Healthy plants 25 to 28 days after sowing were used, with an average height of 12 cm, 5 true leaves and a stem thickness of 8 mm. The modification was of one row per bed.
This process was carried out in the early hours of the morning to avoid as much as possible the water stress of the plants, at the same time larger holes were made than the root ball of the posture, before placing it, the mycorrhizal inoculant was applied according to the methodology and once the posture was placed, the soil around it was slightly pressed in order to fix its root system.
Post-Transplant Water Stress
⌅After the first irrigation, after the transplant, the plantation was subjected to water stress during the first 12 days, always monitoring the existing humidity in order to favor the radical development of the plant and its proper rooting. The fertirrigation with nutrients according to technology, began when the plantation had 75% of flower clusters emitted.
Retransplant
⌅Between the 7th and 8th days, the entire plantation must be uniformly resealed and with 100% population.
Hilling or Stick Top
⌅This activity is made to coincide with the retransplantation and the first background fertilization, with the aim of guaranteeing a greater root system.
Plantation Management
⌅Tutoring
⌅The plantation was carried out with three stems, two below the first cluster and one below the second cluster, achieving a total of 5,700 shoots, which were technically tutored, with five clusters per stem and four fruits per cluster in order to improve the general aeration of the plant and favor the solar radiation and the realization of cultural labors, which will affect the final production, fruit quality and disease control.
Defoliation
⌅This work was carried out with the objective of eliminating the damaged, diseased or deciduous leaves of the plant throughout its entire vegetative cycle. The leaves opposite the cluster were folded so that it can photosynthesize. After each defoliation work, an application of fungicide was carried out.
Beheaded
⌅After defining the crop cycle, from 20 to 30 days before its demolition, the decapitation of all the apical buds of the plant was carried out, in order to favor the weight and quality of the fruits.
Harvest and Postharvest
⌅The optimal moment to carry out the harvests was determined, which is when the fruit has a good consistency and reaches technical maturity, which in the specific case of tomato is when it changes color from the apex of the fruit. The most favorable time for harvesting is early in the morning or late in the afternoon. It should be done with scissors or sharp knives, in order to avoid tearing or damaging fruits and plants. It is important that, after the harvest, the fruits are always handled with great care, to guarantee their commercial quality.

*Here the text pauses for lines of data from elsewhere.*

(** [start()]. *)
Definition start : M unit :=
  started <- get startTime ;;
  if started =? 0 then
    currentTime <- Date_now ;;
    update (set_startTime currentTime) ;;
    update (set_previousAnimateTime currentTime) ;;
    evs <- get startEvents ;;
    forEach evs (fun event => emit (Invoke Start event None)) ;;
    animate
  else ret tt.

(** [pause()]. *)
Definition pause : M unit :=
  started <- get startTime ;;
  paused <- get isPaused ;;
  if (0 <? started) && negb paused then
    update (set_isPaused true) ;;
    evs <- get pauseEvents ;;
    forEach evs (fun event => emit (Invoke Pause event None))
  else ret tt.

(** [resume()]. *)
Definition resume : M unit :=
  requested <- get isPauseRequested ;;
  paused <- get isPaused ;;
  if negb requested && paused then
    update (set_isPaused false) ;;
    evs <- get resumeEvents ;;
    forEach evs (fun event => emit (Invoke Resume event None)) ;;
    currentTime <- Date_now ;;
    update (set_previousAnimateTime currentTime) ;;
    animate
  else ret tt.

(** [stop()]. *)
Definition stop : M unit :=
  started <- get startTime ;;
  if 0 <? started then
    update (set_startTime 0) ;;
    update (set_isPaused false) ;;
    evs <- get stopEvents ;;
    forEach evs (fun event => emit (Invoke Stop event None))
  else ret tt.

(** [onStart], [onPause], [onResume], [onStop]. *)
Definition onStart (startEvent : Handler) : M (M unit) :=
  addEvent startEvent Start.
Definition onPause (pauseEvent : Handler) : M (M unit) :=
  addEvent pauseEvent Pause.
Definition onResume (resumeEvent : Handler) : M (M unit) :=
  addEvent resumeEvent Resume.
Definition onStop (stopEvent : Handler) : M (M unit) :=
  addEvent stopEvent Stop.

(** [onHidden()] and [onShow()], the private handlers that the window's
    "hidden" and "shown" broadcasts call on every animator. *)
Definition onHidden : M unit :=
  flag <- get pauseOnHidden ;;
  if flag then update (set_isPauseRequested true) ;; pause else ret tt.

Definition onShow : M unit :=
  flag <- get resumeOnShown ;;
  if flag then update (set_isPauseRequested false) ;; resume else ret tt.

(** [startAnimation(animateEvent, params)] on a page whose clock is
    [env]: the world of the new animator after [add] and [start]. *)
Definition startAnimation (animateEvent : Handler)
  (params : option Params.t) (env : Host) : unit * World * list Effect :=
  (add animateEvent ;; start) (mkWorld (constructor params) env).

(** ** What a caller, the window and the frame clock can do *)

(** [subscribe l] is the public method that pushes on the array [l]. *)
Definition subscribe (l : EventList) (event : Handler) : M (M unit) :=
  match l with
  | Animate => add event
  | Start => onStart event
  | Pause => onPause event
  | Resume => onResume event
  | Stop => onStop event
  end.

Inductive Op : Type :=
| OpStart | OpPause | OpResume | OpStop
| OpSetTargetFPS (fps : number)
| OpSetPauseOnHidden (b : bool)
| OpSetResumeOnShown (b : bool)
| OpGetPerformingFPS
| OpSubscribe (l : EventList) (event : Handler)
| OpUnsubscribe (l : EventList) (event : Handler)
    (* a closure returned by [subscribe l event] is called *)
| OpHidden | OpShown
    (* the window broadcasts "hidden" or "shown" *)
| OpFrame.
    (* the frame clock runs a requested callback, [animate] *)

Definition run (o : Op) : M unit :=
  match o with
  | OpStart => start
  | OpPause => pause
  | OpResume => resume
  | OpStop => stop
  | OpSetTargetFPS fps => setTargetFPS fps
  | OpSetPauseOnHidden b => setPauseOnHidden b
  | OpSetResumeOnShown b => setResumeOnShown b
  | OpGetPerformingFPS => getPerformingFPS ;; ret tt
  | OpSubscribe l event => subscribe l event ;; ret tt
  | OpUnsubscribe l event => removeEvent event l
  | OpHidden => onHidden
  | OpShown => onShow
  | OpFrame => animate
  end.

(** A whole session: the operations, one after the other. *)
Fixpoint runAll (ops : list Op) : M unit :=
  match ops with
  | [] => ret tt
  | o :: rest => run o ;; runAll rest
  end.

(** The operations a caller invokes on the object (the rows of the public
    interface), as opposed to what the window and the frame clock do. *)
Definition is_public (o : Op) : bool :=
  match o with
  | OpHidden | OpShown | OpFrame | OpUnsubscribe _ _ => false
  | _ => true
  end.

(** ** Readings of a world *)

(** What the next [Date.now()] returns, and the world after that call. *)
Definition now (w : World) : Z := clock (host w) (reads (host w)).

Definition after_read (w : World) : World :=
  mkWorld (this w) (mkHost (clock (host w)) (S (reads (host w)))).

Definition with_this (a : Animator) (w : World) : World :=
  mkWorld a (host w).

(** The lifecycle as the guards of the code read it. *)
Definition started (a : Animator) : Prop := 0 < startTime a.

Definition Running (a : Animator) : Prop :=
  (0 <? targetFPS a)%float = true /\ isPaused a = false /\ started a.

(** The throttle's test: the flag is set, or the time since the last fired
    tick reaches the double [1000 / targetFPS]. *)
Definition due (a : Animator) (delta : Z) : Prop :=
  ignoreTargetFPS a = true
  \/ number_ge delta (1000 / targetFPS a)%float = true.

(** The calls one firing pass over the array [l] makes. *)
Definition calls (l : EventList) (delta : option Z) (evs : list Handler)
  : list Effect :=
  map (fun event => Invoke l event delta) evs.

(** ** The lifecycle as the specification words it

    Three states, Stopped (initial), Running and Paused; [start] leads
    from Stopped to Running, [pause] from Running to Paused, [resume] from
    Paused to Running unless the pause was requested by the window, [stop]
    from Running or Paused to Stopped; a "hidden" broadcast sets the
    external request and pauses when [pauseOnHidden] holds, a "shown"
    broadcast clears it and resumes when [resumeOnShown] holds.  Nothing
    here is read off the code: the theorems below compare the two. *)
Module Lifecycle.

Inductive phase : Type := Stopped | Running | Paused.

Record t : Type := mk {
  state : phase;
  externallyPaused : bool;
  pauseOnHidden : bool;
  resumeOnShown : bool
}.

Definition init (params : option Params.t) : t :=
  let p := match params with Some p => p | None => Params.empty end in
  mk Stopped false
    (match Params.pauseOnHidden p with Some b => b | None => true end)
    (match Params.resumeOnShown p with Some b => b | None => true end).

Definition to (ph : phase) (s : t) : t :=
  mk ph (externallyPaused s) (pauseOnHidden s) (resumeOnShown s).

Definition request (b : bool) (s : t) : t :=
  mk (state s) b (pauseOnHidden s) (resumeOnShown s).

Definition start (s : t) : t :=
  match state s with Stopped => to Running s | _ => s end.

Definition pause (s : t) : t :=
  match state s with Running => to Paused s | _ => s end.

Definition resume (s : t) : t :=
  match state s with
  | Paused => if externallyPaused s then s else to Running s
  | _ => s
  end.

Definition stop (s : t) : t :=
  match state s with Stopped => s | _ => to Stopped s end.

Definition step (o : Op) (s : t) : t :=
  match o with
  | OpStart => start s
  | OpPause => pause s
  | OpResume => resume s
  | OpStop => stop s
  | OpHidden => if pauseOnHidden s then pause (request true s) else s
  | OpShown => if resumeOnShown s then resume (request false s) else s
  | OpSetPauseOnHidden b =>
      mk (state s) (externallyPaused s) b (resumeOnShown s)
  | OpSetResumeOnShown b =>
      mk (state s) (externallyPaused s) (pauseOnHidden s) b
  | _ => s
  end.

Fixpoint steps (ops : list Op) (s : t) : t :=
  match ops with
  | [] => s
  | o :: rest => steps rest (step o s)
  end.

End Lifecycle.

(** The state of the specification that the fields of an animator stand
    for: [startTime] doubles as the "is started" flag. *)
Definition lifecycle (a : Animator) : Lifecycle.t :=
  Lifecycle.mk
    (if startTime a =? 0 then Lifecycle.Stopped
     else if isPaused a then Lifecycle.Paused else Lifecycle.Running)
    (isPauseRequested a) (pauseOnHidden a) (resumeOnShown a).

(** What the fields satisfy between two calls. *)
Definition consistent (a : Animator) : Prop :=
  0 <= startTime a /\ (isPaused a = true -> 0 < startTime a).

(** Every reading of the clock is after the epoch. *)
Definition clock_positive (env : Host) : Prop :=
  forall n, 0 < clock env n.

(** ** Sample pages, for the concrete runs below *)

(** A page whose [Date.now()] returns [readings] one after the other and
    [last] from then on. *)
Definition page (readings : list Z) (last : Z) : Host :=
  mkHost (fun n => nth n readings last) 0.

(** [{ fps }]. *)
Definition with_fps (fps : number) : option Params.t :=
  Some (Params.mk (Some fps) None None).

The Protected Cultivation Unit "Campo Antena" presents a high incidence of attack by gill nematodes, specifically, by Meloydogine incognita.
Determination of Nematode Infestation Degree
⌅Soil analysis was done before transplanting and after harvesting (120 days), as well as counts of damaged plants with nodules to determine the degree and affectation of the crop.

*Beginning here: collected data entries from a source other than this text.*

(* ===== verification/BitUtil.v ===== *)
(** The bit-mask helpers of [decompile/nzmask.rs] and [decompile/circlerange.rs]
    (Ghidra's [address.cc]): masks by byte size, guarded shifts, covering masks, bit
    positions and sign extension. *)
From Stdlib Require Import ZArith Lia Bool List.
From stdpp Require Import base tactics.
From S2P Require Import Prelude.
Local Open Scope Z_scope.

(** ** nzmask.rs *)

Definition calc_mask (size : Z) : Z :=
  if 8 <=? size then u64_max else u64_shl 1 (8 * size) - 1.

Definition pcode_left (val sa : Z) : Z := if 64 <=? sa then 0 else u64_shl val sa.

Definition pcode_right (val sa : Z) : Z := if 64 <=? sa then 0 else u64_shr val sa.

(** the [while sz < 64] loop; [sz] doubles from 1, so six rounds reach 64 *)
Fixpoint coveringmask_loop (fuel : nat) (sz val : Z) : Z :=
  match fuel with
  | O => val
  | S fuel =>
      if sz <? 64
      then coveringmask_loop fuel (Z.shiftl sz 1) (Z.lor val (u64_shr val sz))
      else val
  end.

Definition coveringmask (val : Z) : Z := coveringmask_loop 7 1 val.

Definition minimalmask (val : Z) : Z :=
  if 4294967295 <? val then u64_max
  else if 65535 <? val then 4294967295
  else if 255 <? val then 65535
  else 255.

Definition mostsigbit_set (val : Z) : Z :=
  if val =? 0 then -1 else 63 - u64_leading_zeros val.

Definition leastsigbit_set (val : Z) : Z :=
  if val =? 0 then -1 else u64_trailing_zeros val.

Definition signbit_negative (val size : Z) : bool :=
  if size =? 0 then false
  else negb (Z.land val (u64_checked_shl0 128 (8 * (size - 1))) =? 0).

(** the mask form: [sign_extend_mask(inmask, sizein, sizeout)] *)
Definition sign_extend_mask (inmask sizein sizeout : Z) : Z :=
  let sizein := Z.min sizein 8 in
  let sizeout := Z.min sizeout 8 in
  if sizeout <=? sizein then Z.land inmask (calc_mask sizeout)
  else
    let sval := i64 (u64_shl inmask ((8 - sizein) * 8)) in
    let res := w64 (i64_shr sval ((sizeout - sizein) * 8)) in
    u64_shr res ((8 - sizeout) * 8).

(** ** circlerange.rs *)

(** [calc_mask(size: i32)] clamps a negative size to 0 first *)
Definition calc_mask_i32 (size : Z) : Z := calc_mask (Z.max size 0).

(** the value form: [sign_extend(inp, sizein, sizeout)] *)
Definition sign_extend (inp sizein sizeout : Z) : Z :=
  let sizein := Z.min sizein 8 in
  let sizeout := Z.min sizeout 8 in
  let sval := i64 (u64_shl (w64 (i64 inp)) (w32 ((8 - sizein) * 8))) in
  let res := w64 (i64_shr sval ((sizeout - sizein) * 8)) in
  u64_shr res ((8 - sizeout) * 8).

(** [sign_extend_bit(val: i64, bit)] *)
Definition sign_extend_bit (val bit : Z) : Z :=
  if 63 <=? bit then val
  else
    let mask := i64 (u64_shl (w64 (-1)) bit) in
    if negb (Z.land (i64_shr val bit) 1 =? 0) then Z.lor val mask
    else Z.land val (Z.lnot mask).

(** the [for _ in 1..(8 * sz)] loop, [n] the iterations left *)
Fixpoint bit_transitions_loop (n : nat) (val last res : Z) : Z :=
  match n with
  | O => res
  | S n =>
      let val := u64_shr val 1 in
      let cur := Z.land val 1 in
      let '(res, last) := if negb (cur =? last) then (res + 1, cur) else (res, last) in
      if val =? 0 then res else bit_transitions_loop n val last res
  end.

Definition bit_transitions (val sz : Z) : Z :=
  bit_transitions_loop (Z.to_nat (8 * sz - 1)) val (Z.land val 1) 0.

Lemma calc_mask_ones (size : Z) : 0 <= size <= 8 -> calc_mask size = Z.ones (8 * size).
Proof.
  intros H. assert (size = 0 \/ size = 1 \/ size = 2 \/ size = 3 \/ size = 4 \/ size = 5 \/
    size = 6 \/ size = 7 \/ size = 8) as Hc by lia.
  repeat (destruct Hc as [->|Hc]; [reflexivity|]). subst. reflexivity.
Qed.

Lemma calc_mask_i32_ones (size : Z) : 0 <= size <= 8 -> calc_mask_i32 size = Z.ones (8 * size).
Proof. intros. unfold calc_mask_i32. rewrite Z.max_l by lia. by apply calc_mask_ones. Qed.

The infestation index was determined through the indirect method of bioassay by indicator plant. The roots were extracted, washed carefully and the gall index was determined through the Taylor & Sasser Scale (1978)TAYLOR, A.L.; SASSER, J.N.: “Biology, identification and control of root-knot nematodes (Meloidogyne species).”, Dept. Pl. Pathol. NC. State Univ, 111, 1978, Disponible en: https://www.cabi.org/isc/abstract/19780844105. by counting galls under a stereomicroscope (Zeiss) with 160 magnification. This galling index was the indicator of the initial population of Meloidogyne incognita. The soil analysis to determine the infestation indices of the pest were carried out in the Provincial Laboratory of Plant Health.

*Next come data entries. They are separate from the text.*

Definition varnode_ids (f : funcdata) : list nat :=
  List.filter (fun i => match varnodes f !! i with Some v => negb (deleted v) | None => false end)
    (seq 0 (List.length (varnodes f))).

Definition is_dead_varnode (f : funcdata) (i : nat) : bool :=
  match varnodes f !! i with
  | Some v => bool_decide (descend v = []) && (is_free v || (is_input v && negb (is_locked_input v)))
  | None => false
  end.

Definition clear_dead_varnodes (f : funcdata) : option funcdata :=
  fold_opt delete_varnode (List.filter (is_dead_varnode f) (varnode_ids f)) f.

(** ** Position of operations in their blocks *)

Definition op_code (f : funcdata) (o : nat) : option opcode := opc <$> ops f !! o.

Definition is_phi (f : funcdata) (o : nat) : bool := bool_decide (op_code f o = Some Multiequal).

(** the operation joins block [b] at position [at_] of its list *)
Definition place (f : funcdata) (b at_ op : nat) : option funcdata :=
  x ← blocks f !! b;
  l ← vec_insert at_ op (bops x);
  block_mut f b (set_bops l).

Definition op_insert_before (f : funcdata) (newop follow : nat) : option funcdata :=
  o ← ops f !! follow;
  f ← op_mut f newop (set_parent (parent o));
  match parent o with
  | None => Some f
  | Some b =>
      x ← blocks f !! b;
      place f b (default (List.length (bops x)) (position_of follow (bops x))) newop
  end.

(** the operation whose effect an INDIRECT carries, unless it is dead *)
Definition effect_of (f : funcdata) (prev : nat) : option nat :=
  o ← ops f !! prev;
  match opc o, guarded_op o with
  | Indirect, Some targ => t ← ops f !! targ; Some (if is_dead t then prev else targ)
  | _, _ => Some prev
  end.

(** how many operations of [l] are leading MULTIEQUALs *)
Definition leading_phis (f : funcdata) (l : list nat) : nat := partition_point (is_phi f) l.

Definition op_insert_after (f : funcdata) (newop prev : nat) : option funcdata :=
  prev ← effect_of f prev;
  o ← ops f !! prev;
  f ← op_mut f newop (set_parent (parent o));
  match parent o with
  | None => Some f
  | Some b =>
      x ← blocks f !! b;
      let pos := default (List.length (bops x)) (S <$> position_of prev (bops x)) in
      let pos := if is_phi f newop then pos else (pos + leading_phis f (drop pos (bops x)))%nat in
      place f b pos newop
  end.

Definition op_uninsert (f : funcdata) (op : nat) : option funcdata :=
  o ← ops f !! op;
  match parent o with
  | None => Some f
  | Some b => block_mut f b (fun x => set_bops (remove_first op (bops x)) x)
  end.

Definition op_insert_begin (f : funcdata) (op block : nat) : option funcdata :=
  f ← op_mut f op (set_parent (Some block));
  x ← blocks f !! block;
  place f block (if is_phi f op then 0%nat else leading_phis f (bops x)) op.

Definition op_insert_end (f : funcdata) (op block : nat) : option funcdata :=
  f ← op_mut f op (set_parent (Some block));
  x ← blocks f !! block;
  let n := List.length (bops x) in
  match bops x !! Nat.pred n with
  | None => place f block n op
  | Some lastop => c ← op_code f lastop; place f block (if terminates_block c then Nat.pred n else n) op
  end.

Definition set_block_ops (f : funcdata) (block : nat) (l : list nat) : option funcdata := block_mut f block (set_bops l).

(** ** Control-flow edges *)

Definition structure_reset (f : funcdata) : funcdata :=
  Funcdata (entry f) (spaces f) (effectlist f) (varnodes f) (ops f) (blocks f) (next_create f) (unique_offset f) false.

Definition set_blocks (f : funcdata) (l : list block_basic) : funcdata := with_blocks (structure_reset f) l.

Definition new_block_basic (f : funcdata) : nat * funcdata :=
  let f := structure_reset f in
  (List.length (blocks f), with_blocks f (blocks f ++ [BlockBasic [] [] []])).

Definition add_edge (f : funcdata) (from to : nat) : option funcdata :=
  let f := structure_reset f in
  f ← block_mut f from (fun x => set_outs (out_edges x ++ [to]) x);
  block_mut f to (fun x => set_ins (in_edges x ++ [from]) x).

(** [None] also where an edge is not reciprocal, which panics *)
Definition remove_edge (f : funcdata) (from to : nat) : option funcdata :=
  let f := structure_reset f in
  a ← blocks f !! from;
  oi ← position_of to (out_edges a);
  b ← blocks f !! to;
  ii ← position_of from (in_edges b);
  f ← block_mut f from (fun x => set_outs (delete oi (out_edges x)) x);
  block_mut f to (fun x => set_ins (delete ii (in_edges x)) x).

Radical Colonization by AMF
⌅Once the productive cycle of the crop was finished, the roots were carefully collected to protect as many rootlets as possible, in order to preserve the absorbent hairs and obtain as much information as possible. The samples were sent for processing to the National Institute of Agricultural Sciences (INCA).
The sampled rootlets were washed under running water to remove all soil and air-dried. The finest rootlets were taken and shredded. For the determinations, approximately 200 mg of rootlets were weighed, which were dried at 70 °C, to be stained according to the methodology described by Taylor y Sasser (1978)TAYLOR, A.L.; SASSER, J.N.: “Biology, identification and control of root-knot nematodes (Meloidogyne species).”, Dept. Pl. Pathol. NC. State Univ, 111, 1978, Disponible en: https://www.cabi.org/isc/abstract/19780844105.. The evaluation was carried out using the Intercept Method, developed by Giovannetti & Mosse (1980)GIOVANNETTI, M.; MOSSE, B.: “An evaluation of techniques for measuring vesicular arbuscular mycorrhizal infection in roots”, New phytologist, : 489-500, Publisher: JSTOR, 1980, ISSN: 0028-646X, Disponible en: https://www.jstor.org/stable/2432123., through which the percentage of mycorrhizal colonization or frequency of colonization was determined.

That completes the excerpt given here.